Negli ultimi due mesi in tutto il mondo si è assistito a una crescita notevole del lavoro da casa: è stato chiamato smart working, semplificando con questo termine un contesto molto variegato con diversi gradienti di autonomia, delega, lavoro per obiettivi consentiti dall’azienda alle persone.
Che si tratti di smart working, di telelavoro o di forme ibride tra i due, il minimo comun denominatore di queste esperienze è stato l’essersi trovati velocemente privi del consueto setting di lavoro, intendendo con questo l’insieme delle caratteristiche di un contesto, fatto di luoghi e spazi, ma anche di relazioni con colleghi, capi, collaboratori.
Lo slittamento verso forme di lavoro “smart” ha determinato anche una poderosa crescita dell’uso di piattaforme online, capaci di ospitare incontri, riunioni, training in modalità virtuale, allargando così anche il numero di imprese che hanno continuato le proprie attività grazie al lavoro dei cosiddetti team virtuali.
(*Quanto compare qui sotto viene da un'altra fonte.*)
(** The properties [{...base, ...obj}] has, [fields] being those of
    [obj]: each property of [obj], in order, is written over [base]
    with the value a lookup gives it. *)
Definition spread (base fields : list (string * JsVal)) : list (string * JsVal) :=
  fold_left (fun acc kv => set_field (fst kv) (lookup_field (fst kv) fields) acc) fields base.

(** The indexed characters a string spreads into. *)
Definition string_props (s : string) : list (string * JsVal) :=
  imap (fun i c => (pretty i, JStr (String c EmptyString))) (list_ascii_of_string s).

(** [{...base, ...v}] for any value: an array and a string give their
    indexed elements (not their [length]); [undefined], [null], booleans
    and numbers add nothing. *)
Definition spread_val (base : list (string * JsVal)) (v : JsVal) : list (string * JsVal) :=
  match v with
  | JObj fields => spread base fields
  | JArr items => spread base (array_props items)
  | JStr s => spread base (string_props s)
  | _ => base
  end.

End Js.
Export Js.

Declare Scope js_scope.
Delimit Scope js_scope with js.
Notation "'let*' x ':=' r 'in' k" := (Js.bind r (fun x => k))
  (at level 10, x name, r at level 100, k at level 200) : js_scope.
Notation "a '.[' k ']'" := (get_prop a k) (at level 1, format "a .[ k ]") : js_scope.
Local Open Scope js_scope.

(** ** The browser environment

    What the workflow code reads and writes outside its own variables:
    the two storages, [window.location.href], the requests handed to
    [fetch], the delays handed to [setTimeout] and the reports handed to
    a status callback.  The backend is an oracle giving the outcome of
    the n-th request. *)
Module Env.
Questo ha comportato un notevole cambiamento nelle modalità di gestire un progetto, un’attività e le relative decisioni per un gruppo di lavoro. Ad esempio, sono venuti a mancare quegli scambi informali tra lavoratori (alla macchinetta del caffè, nei corridoi, alla scrivania del collega) che, nella vita “in presenza” delle organizzazioni, generalmente velocizzano i processi di comunicazione. Nei team virtuali, infatti, il processo decisionale è un aspetto da gestire con attenzione (Nemiro, 2008; DuBrin, 2013): sembra infatti che ci siano maggiori difficoltà nel mettere in campo strategie efficaci nel raccogliere informazioni, il che porta a trascurare alcune alternative che sarebbero invece da considerare (Cordes, 2016). Inoltre, rispetto ai team tradizionali, all’interno di un team virtuale la condivisione di informazioni è più scarsa (Roch & Ayman, 2005), a causa della mancanza di quella comunicazione non verbale che normalmente arricchisce i messaggi trasmessi, favorendo la comprensione tra interlocutori. Così, nel ricevere una mail o un messaggio, è più facile che si creino misunderstanding tra gli interlocutori, il che, di riflesso, aumenta il rischio di conflitti. Dunque, sembra più probabile che nei team virtuali il processo decisionale fallisca.
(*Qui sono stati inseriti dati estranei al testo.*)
(** * vdb: a header-only vector database (vdb.h), embedded in Rocq

    The development follows the layout of [vdb.h]:

    - the machine model (LP64, little-endian): bytes, [size_t] and
      [uint32_t] arithmetic with its wrap-around, IEEE-754 binary32 [float];
    - the metric engine ([vdb_dot_product] ... [vdb_compute_distance]);
    - the environment of the stateful code: allocator, file system, and the
      outcome monad in which undefined behaviour is an explicit [Fault];
    - the vector store ([vdb_create], [vdb_add_vector], [vdb_get_vector],
      [vdb_remove_vector], [vdb_destroy]);
    - the search engine ([vdb_result_compare], [vdb_search]), over any
      [qsort] that meets the contract of the C library's;
    - the persistence codec ([vdb_save], [vdb_load]);
    - the theorems.

    The single-threaded configuration is modelled (VDB_MULTITHREADED
    undefined): the lock calls bracket every operation and do not change
    what a single caller observes. *)

From Stdlib Require Import ZArith Lia Floats.SpecFloat Strings.Ascii Strings.String.
From stdpp Require Import base list strings.

Open Scope Z_scope.

(** * Machine model *)

(** A byte is an 8-bit character, as C's [char]. *)
Abbreviation byte := ascii.

Definition byte_of_Z (z : Z) : byte := ascii_of_N (Z.to_N (z mod 256)).
Definition Z_of_byte (b : byte) : Z := Z.of_N (N_of_ascii b).

(** The terminator of a C string. *)
Definition NUL : byte := byte_of_Z 0.

(** [size_t] is 64 bits wide, [uint32_t] 32 bits; arithmetic on them wraps. *)
Definition wrap64 (z : Z) : Z := z mod 2 ^ 64.
Definition wrap32 (z : Z) : Z := z mod 2 ^ 32.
Tuttavia, entrambe queste sfide (prendere decisioni e gestire i conflitti) possono essere affrontate attraverso specifici interventi a livello di team. Ad esempio
training teams to manage conflict more effectively; introducing greater structure into the virtual team environment by adopting frameworks to help guide the decision making process; engaging in group exercises to develop trust and communication skills; and giving and receiving regular feedback about team performance” (O’Neill et al., 2018, p.3).
Dunque formazioni specifiche per la gestione dei conflitti, supporto ai processi decisionali, coinvolgimento delle persone in esercizi di gruppo per sostenere fiducia e capacità comunicative sono strumenti utili a superare alcune criticità tipiche dei team virtuali.
La crisi, questa crisi, inizia quindi a far intravedere le molteplici traiettorie di sviluppo che porta in seno e le nuove competenze e capacità su cui lavorare per migliorare la salute di persone e organizzazioni. Perché in fondo il bicchiere non è né mezzo pieno, né mezzo vuoto. Il bicchiere può essere riempito ancora.